?- [id3].
?- [animals].
?- id3(2).
The parameter we specify (2) is used to control the growing of the tree. If a node covers
less than or equal to 2 examples, then it becomes a leaf no matter what the class distribution
is.
To see the tree we use:
?- showtree.
has_covering=feathers => [bird/2]
has_covering=scales
gills=f => [reptile/2]
gills=t => [fish/1]
has_covering=none => [amphibian/1, mammal/1]
has_covering=hair => [mammal/3]
The lists at the leaves show the class distribution in the examples covered. If we change
the threshold we get a different tree. With threshold 1 we will have one-class examples
at the leaves. For example:
?- id3(1),showtree.
has_covering=feathers => [bird/2]
has_covering=scales
gills=f => [reptile/2]
gills=t => [fish/1]
has_covering=none
eggs=t => [amphibian/1]
eggs=f => [mammal/1]
has_covering=hair => [mammal/3]
The „id3” query also generates „if-then” rules.

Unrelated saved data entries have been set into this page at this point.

(* ===== verification/ImageRetry.v ===== *)
(** * Submitting images for review again: the retry queue

    The image moderation port ([internal/service/moderation_ports.go]),
    [internal/repository/image_moderation_retry.go] (module
    [ImageModerationRetryRepository]) and
    [internal/service/image_moderation_retry_worker.go] (module
    [ImageModerationRetryWorker]).  An upload whose first submission failed leaves a row
    here; the worker claims due rows under leases, submits the images outside any
    transaction, and deletes, reschedules or dead-letters the row, fenced by the lease
    token.

    As for image access, the claims of a batch are different rows and are taken one
    after the other. *)

From S2P Require Import Prelude.
From S2P Require Import GoText.
From S2P Require Import Apierr.
From S2P Require Import Effects.
From S2P Require Import Logic.
From S2P Require Import Model.
From S2P Require Import Digest.
From S2P Require Import AuthRepo.
From S2P Require Import AuthService.
From S2P Require Import ImageAccess.
From S2P Require Import PostRepo.
From S2P Require Import Moderation.
Open Scope Z_scope.

(** ** internal/service/moderation_ports.go *)
Record ImageModerationRequest := mkImageRequest { ir_ImageAssetID : Z; ir_ObjectKey : string }.
Record ImageModerationSubmission := mkImageSubmission {
  is_Provider : string;
  is_ProviderJobID : option string;
  is_Immediate : option ImageModerationCallback;
}.

(** The [k]-th call of the provider. *)
Record ImageModerator := mkImageModerator {
  SubmitImage : nat -> ImageModerationRequest -> goerr + ImageModerationSubmission }.

Definition DirectPassImageModerator : ImageModerator := mkImageModerator (fun _ request =>
  inr (mkImageSubmission "dev_allow" None
    (Some (mkCallback (ir_ImageAssetID request) (ir_ObjectKey request) "dev_allow" ""
             ModerationVerdictPass [] None "")))).

Definition UnavailableImageModerator : ImageModerator := mkImageModerator (fun _ _ =>
  inl (EApi (WithCause (ServiceUnavailable "图片审核暂时不可用，请稍后再试")
               (ENew "image moderation provider is not configured")))).

(** ** internal/repository/image_moderation_retry.go *)
Module ImageModerationRetryRepository.
Section ops.
Context `{Env} `{Pg}.
Import ImageModerationRetry.

Record Claim := mkClaim { cl_row : t; ObjectKey : string; Moderation : string }.

Definition first_retry (imageAssetID : Z) (nextAttemptAt : time) (errorCode : string)
    (now : time) : t :=
  mk imageAssetID ImageModerationRetryPending 1 (Some nextAttemptAt) None None errorCode None
    now now.

(** [ON CONFLICT (image_asset_id) DO NOTHING], and the foreign key. *)
Definition enqueue (imageAssetID : Z) (nextAttemptAt : time) (errorCode : string) (now : time)
    (db : DB) : goerr + unit * DB :=
  match image_moderation_retries db !! imageAssetID with
  | Some _ => inr (tt, db)
  | None =>
      match image_assets db !! imageAssetID with
      | None => inl (EPg "23503" "image_moderation_retries_image_asset_id_fkey")
      | Some _ => inr (tt, db <| image_moderation_retries :=
          <[imageAssetID := first_retry imageAssetID nextAttemptAt errorCode now]>
            (image_moderation_retries db) |>)
      end
  end.
Definition Enqueue (imageAssetID : Z) (nextAttemptAt : time) (errorCode : string) (now : time)
    : MT unit := stmt (enqueue imageAssetID nextAttemptAt errorCode now).

Definition is_pending (r : t) : bool := bool_decide (State r = ImageModerationRetryPending).

Definition due (now : time) (r : t) : bool :=
  is_pending r &&
  match NextAttemptAt r with Some n => n <=? now | None => false end &&
  match LeaseUntil r with Some u => u <=? now | None => true end.

(** [ORDER BY next_attempt_at, image_asset_id]. *)
Definition next_at (r : t) : Z := match NextAttemptAt r with Some n => n | None => 0 end.
Definition earlier (a b : t) : bool :=
  (next_at a <? next_at b) ||
  (next_at a =? next_at b) && (ImageAssetID a <=? ImageAssetID b).

Definition leased (token : string) (until now : time) (r : t) : t :=
  r <| LeaseToken := Some token |> <| LeaseUntil := Some until |> <| UpdatedAt := now |>.

Definition candidates (now : time) (limit : nat) (db : DB) : list t :=
  firstn limit (sort_by earlier (select (due now) (image_moderation_retries db))).

Definition in_ids (l : list t) (r : t) : bool :=
  bool_decide (ImageAssetID r ∈ map ImageAssetID l).

Definition claim_of (db : DB) (r : t) : option Claim :=
  asset ← image_assets db !! ImageAssetID r;
  Some (mkClaim r (ImageAsset.ObjectKey asset) (ImageAsset.Moderation asset)).

Definition claim_due (now until : time) (token : string) (limit : nat) (db : DB)
    : list Claim * DB :=
  let cs := candidates now limit db in
  (omap (claim_of db) (sort_by earlier (map (leased token until now) cs)),
   db <| image_moderation_retries :=
     (fun r => if in_ids cs r then leased token until now r else r) <$>
       image_moderation_retries db |>).

Definition ClaimDue (now leaseUntil : time) (leaseToken : string) (limit : Z)
    : MT (list Claim) :=
  if (limit <=? 0) || (100 <? limit)
  then throw (ENew "image moderation retry claim limit must be between 1 and 100")
  else stmt (fun db => inr (claim_due now leaseUntil leaseToken (Z.to_nat limit) db)).

(** [image_asset_id = ? AND state = 'pending' AND lease_token = ?]. *)
Definition owned_row (claim : Claim) (r : t) : bool :=
  bool_decide (ImageAssetID r = ImageAssetID (cl_row claim)) && is_pending r &&
  bool_decide (LeaseToken r = Some (valueOrEmpty (LeaseToken (cl_row claim)))).

Definition update_claim (claim : Claim) (f : t -> t) : MT bool :=
  let* affected := stmt (fun db =>
    let '(n, rows) := update_where (owned_row claim) f (image_moderation_retries db) in
    inr (n, db <| image_moderation_retries := rows |>)) in
  mret (affected =? 1).

Definition rescheduled (attempts : Z) (nextAttemptAt : time) (errorCode : string) (now : time)
    (r : t) : t :=
  r <| Attempts := attempts |> <| NextAttemptAt := Some nextAttemptAt |>
    <| LeaseToken := None |> <| LeaseUntil := None |> <| LastErrorCode := errorCode |>
    <| UpdatedAt := now |>.
Definition RescheduleClaim (claim : Claim) (attempts : Z) (nextAttemptAt : time)
    (errorCode : string) (now : time) : MT bool :=
  update_claim claim (rescheduled attempts nextAttemptAt errorCode now).

Definition dead_lettered (attempts : Z) (now : time) (r : t) : t :=
  r <| State := ImageModerationRetryDeadLetter |> <| Attempts := attempts |>
    <| NextAttemptAt := None |> <| LeaseToken := None |> <| LeaseUntil := None |>
    <| LastErrorCode := "submit_exhausted"%string |> <| DeadLetteredAt := Some now |>
    <| UpdatedAt := now |>.
Definition DeadLetterClaim (claim : Claim) (attempts : Z) (now : time) : MT bool :=
  update_claim claim (dead_lettered attempts now).

Definition DeleteClaim (claim : Claim) : MT bool :=
  let* affected := stmt (fun db =>
    inr (Z.of_nat (length (select (owned_row claim) (image_moderation_retries db))),
         db <| image_moderation_retries :=
           delete_where (owned_row claim) (image_moderation_retries db) |>)) in
  mret (affected =? 1).

(** [GROUP BY state]: a state without rows has no entry. *)
Definition in_state (state : string) (db : DB) : Z :=
  Z.of_nat (length (where_ (fun r => bool_decide (State r = state))
                      (image_moderation_retries db))).
Definition count_by_state (db : DB) : gmap string Z :=
  list_to_map (map (fun r => (State r, in_state (State r) db))
                 (rows_of (image_moderation_retries db))).
Definition CountByState : MT (gmap string Z) := query count_by_state.
End ops.
End ImageModerationRetryRepository.

(** ** internal/service/image_moderation_retry_worker.go *)
Module ImageModerationRetryWorker.
Import ImageModerationRetryRepository.

Definition defaultImageModerationRetryBatchSize : Z := 4.
Definition defaultImageModerationRetryLease : duration := 45 * Second.
Definition defaultImageModerationRetryMaxAttempts : Z := 8.
Definition defaultImageModerationRetryBaseBackoff : duration := 30 * Second.
Definition defaultImageModerationRetryMaximumBackoff : duration := 30 * Minute.

(** The submit timeout only bounds the provider's call. *)
Record Options := mkOptions {
  BatchSize : Z;
  LeaseDuration : duration;
  MaxAttempts : Z;
  BaseBackoff : duration;
  MaxBackoff : duration;
}.

Definition withImageModerationRetryDefaults (o : Options) : Options :=
  let base := if BaseBackoff o <=? 0 then defaultImageModerationRetryBaseBackoff
              else BaseBackoff o in
  mkOptions
    (if (BatchSize o <=? 0) || (100 <? BatchSize o) then defaultImageModerationRetryBatchSize
     else BatchSize o)
    (if LeaseDuration o <=? 0 then defaultImageModerationRetryLease else LeaseDuration o)
    (if MaxAttempts o <=? 1 then defaultImageModerationRetryMaxAttempts else MaxAttempts o)
    base
    (if MaxBackoff o <? base then defaultImageModerationRetryMaximumBackoff else MaxBackoff o).

(** The applier is the moderation service, given by its image access controller. *)
Record Worker := mkWorker {
  moderator : ImageModerator; applier : ImageAccessController; options : Options }.
Definition NewImageModerationRetryWorker (m : ImageModerator) (a : ImageAccessController)
    (o : Options) : Worker := mkWorker m a (withImageModerationRetryDefaults o).

Definition imageModerationRetryBackoff (attempt : Z) (base maximum : duration) : duration :=
  ImageAccessWorker.retryBackoff attempt base maximum.
Definition initialImageModerationRetryAt (now : time) : time :=
  time_Add now defaultImageModerationRetryBaseBackoff.

Inductive Outcome := Rescheduled | Submitted | Concluded | Dead | Superseded.

Record Result := mkResult {
  Claimed : Z; nSubmitted : Z; nConcluded : Z; nRescheduled : Z; nDeadLettered : Z;
  nSuperseded : Z }.
#[global] Instance eta_Result : Eta Result := fun x =>
  mkResult (Claimed x) (nSubmitted x) (nConcluded x) (nRescheduled x) (nDeadLettered x)
    (nSuperseded x).

(** [submission.ProviderJobID == nil || strings.TrimSpace(...) == ""]. *)
Definition blank (s : string) : bool := bool_decide (TrimSpace s = ""%string).
Definition no_job (submission : ImageModerationSubmission) : bool :=
  match is_ProviderJobID submission with Some job => blank job | None => true end.

Section worker.
Context `{Env} `{Pg} `{Unicode} `{DbClock} `{!Interference DB}.
Import ImageModerationRetry.

Abbreviation W := (M (World DB (list ImageModerationRequest))).

Definition inTx {R} (fn : MT R) : W R := InTx interp_before fn.

(** One call of the provider, and its entry in the log. *)
Definition submit (m : ImageModerator) (request : ImageModerationRequest)
    : W (goerr + ImageModerationSubmission) := fun w =>
  (inr (SubmitImage m (length (w_ext w)) request), w <| w_ext := w_ext w ++ [request] |>).

Definition newImageModerationRetryLeaseToken : W string :=
  let* raw := RandReadW 16 in
  match raw with
  | Some b => mret (hex_encode b)
  | None => throw (ENew "crypto/rand")
  end.

Context (w : Worker).

(** [err], or [imageModerationRetrySuperseded] when no row was the claim's. *)
Definition fenced (write : MT bool) (outcome : Outcome) : W Outcome :=
  let* updated := inTx write in
  mret (if updated then outcome else Superseded).

Definition deleteClaim (claim : Claim) (outcome : Outcome) : W Outcome :=
  fenced (DeleteClaim claim) outcome.

(** [w.now()] is an argument inside the transaction's closure of the dead letter, and
    read before the transaction of the reschedule. *)
Definition failed (claim : Claim) (errorCode : string) : W Outcome :=
  let attempts := Attempts (cl_row claim) + 1 in
  if MaxAttempts (options w) <=? attempts then
    fenced (let* now := Now in DeadLetterClaim claim attempts now) Dead
  else
    let* now := NowW in
    let next := time_Add now (imageModerationRetryBackoff attempts
                  (BaseBackoff (options w)) (MaxBackoff (options w))) in
    fenced (RescheduleClaim claim attempts next errorCode now) Rescheduled.

(** The claim's identity replaces the callback's. *)
Definition callback_for (claim : Claim) (callback : ImageModerationCallback)
    : ImageModerationCallback :=
  mkCallback (ImageAssetID (cl_row claim)) (ObjectKey claim) (cb_Provider callback)
    (cb_ProviderJobID callback) (cb_Verdict callback) (cb_Labels callback) (cb_Score callback)
    (cb_RawResponse callback).

Definition applyImmediate (claim : Claim) (callback : ImageModerationCallback) : W Outcome :=
  let* _ := inTx (ModerationService.ApplyImageResult (applier w) (callback_for claim callback)) in
  mret Concluded.

Definition processClaim (claim : Claim) : W Outcome :=
  if negb (bool_decide (Moderation claim = ModerationStatusPending))
  then deleteClaim claim Superseded
  else
    let* answer := submit (moderator w)
      (mkImageRequest (ImageAssetID (cl_row claim)) (ObjectKey claim)) in
    match answer with
    | inl _ => failed claim "submit_failed"
    | inr submission =>
        match is_Immediate submission with
        | Some callback => applyImmediate claim callback
        | None =>
            if blank (is_Provider submission) || no_job submission
            then failed claim "invalid_submission"
            else deleteClaim claim Submitted
        end
    end.

(** An error comes with the outcome [Rescheduled]. *)
Definition count (o : Outcome) (r : Result) : Result :=
  match o with
  | Submitted => r <| nSubmitted := nSubmitted r + 1 |>
  | Concluded => r <| nConcluded := nConcluded r + 1 |>
  | Dead => r <| nDeadLettered := nDeadLettered r + 1 |>
  | Superseded => r <| nSuperseded := nSuperseded r + 1 |>
  | Rescheduled => r <| nRescheduled := nRescheduled r + 1 |>
  end.

Fixpoint process_all (claims : list Claim) (r : Result) (errs : list goerr)
    : W (Result * list goerr) :=
  match claims with
  | [] => mret (r, errs)
  | claim :: claims' =>
      let* o := attempt (processClaim claim) in
      match o with
      | inl err => process_all claims' (count Rescheduled r) (errs ++ [err])
      | inr outcome => process_all claims' (count outcome r) errs
      end
  end.

Definition RunBatch : W (Result * list goerr) :=
  let* now := NowW in
  let* token := newImageModerationRetryLeaseToken in
  let* claims := inTx (ClaimDue now (time_Add now (LeaseDuration (options w))) token
                         (BatchSize (options w))) in
  process_all claims (mkResult (Z.of_nat (length claims)) 0 0 0 0 0) [].
End worker.
End ImageModerationRetryWorker.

We can see these rules by using „listing”:
?- listing(if).
:- dynamic if/1.
if[has_covering=feathers]then bird.
if[has_covering=scales, gills=f]then reptile.
if[has_covering=scales, gills=t]then fish.
if[has_covering=none, eggs=t]then amphibian.
if[has_covering=none, eggs=f]then mammal.
if[has_covering=hair]then mammal.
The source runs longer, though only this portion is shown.